*** Block opens ***

(** * Invoice OCR backend: a shallow embedding and its checked properties

  The development follows the layout of the backend:

  - [Py]          the fragment of the Python runtime the services rely on
                  (truthiness, [str], [round], [lower], [endswith],
                  exceptions);
  - [Payload]     the JSON the vendor returns, as far as the code reads it;
  - [World]       the environment and the state of a request, and the
                  effect monad with [try]/[except]/[finally];
  - [Effects]     the calls that leave the process: clock, HTTP, file
                  system, database driver;
  - [UAA]         [app/services/uaa_service.py];
  - [DocumentAI]  [app/services/document_ai_service.py];
  - [Models]      [app/models/invoice.py];
  - [Database]    [app/services/database_service.py];
  - [Router]      [app/routers/invoice_router.py];
  - [Reference]   the notions the statements are phrased with;
  - [Samples]     concrete payloads, environments and states;
  - [Config]      [app/config.py];
  - [Health]      the health check of [app/routers/invoice_router.py];
  - [Main]        the startup half of [lifespan] in [app/main.py];
  - [Notions]     further notions, for the later sections;
  - [MoreSamples] further environments and states.

  Conventions of the model:

  - a confidence is a Python [float]: an IEEE 754 binary64 number, with
    the sum, the division and [round(x, 2)] rounding as they do on such
    numbers in CPython 3.11; a JSON number is read as the double nearest
    to it.  Instants and sizes in KB are exact rationals;
  - where the code tells a key that is absent from a key that holds
    [null], the payload does too ([entry]); elsewhere both are [None].
    A key that holds a value holds one of the JSON type the code expects;
  - the remote services always answer with an HTTP response; calls to the
    file system and to the database driver fail when the environment says
    so.  The file system refuses a path as a whole (a name too long, a
    directory that may not be searched: every call on the path fails, the
    test for existence included) or fails a single call;
  - the database driver commits every statement as it runs: the service
    connects without asking for anything else, and that is the driver's
    default.  The order of rows with the same upload instant is the
    store's choice, query by query;
  - requests run one at a time;
  - [UAA], [DocumentAI] and [Router] take the service key as loaded and
    complete; [Config], [Health] and [Main] model its loading and the
    reads of its entries, with paths joined as on POSIX. *)

From stdpp Require Import gmap strings list fin_maps sorting.
From Stdlib Require Import Ascii QArith DecimalString Lqa.
From Stdlib Require Import Floats.SpecFloat.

*** Block closes ***

What the task requires: A verbatim transcription is needed of the lines above, starting at the line with "are exact rationals;" and ending at the line with "reads of its", both included, and of nothing else.

Exercise result:
    to it.  Instants and sizes in KB are exact rationals;
  - where the code tells a key that is absent from a key that holds
    [null], the payload does too ([entry]); elsewhere both are [None].
    A key that holds a value holds one of the JSON type the code expects;
  - the remote services always answer with an HTTP response; calls to the
    file system and to the database driver fail when the environment says
    so.  The file system refuses a path as a whole (a name too long, a
    directory that may not be searched: every call on the path fails, the
    test for existence included) or fails a single call;
  - the database driver commits every statement as it runs: the service
    connects without asking for anything else, and that is the driver's
    default.  The order of rows with the same upload instant is the
    store's choice, query by query;
  - requests run one at a time;
  - [UAA], [DocumentAI] and [Router] take the service key as loaded and
    complete; [Config], [Health] and [Main] model its loading and the
    reads of its entries, with paths joined as on POSIX. *)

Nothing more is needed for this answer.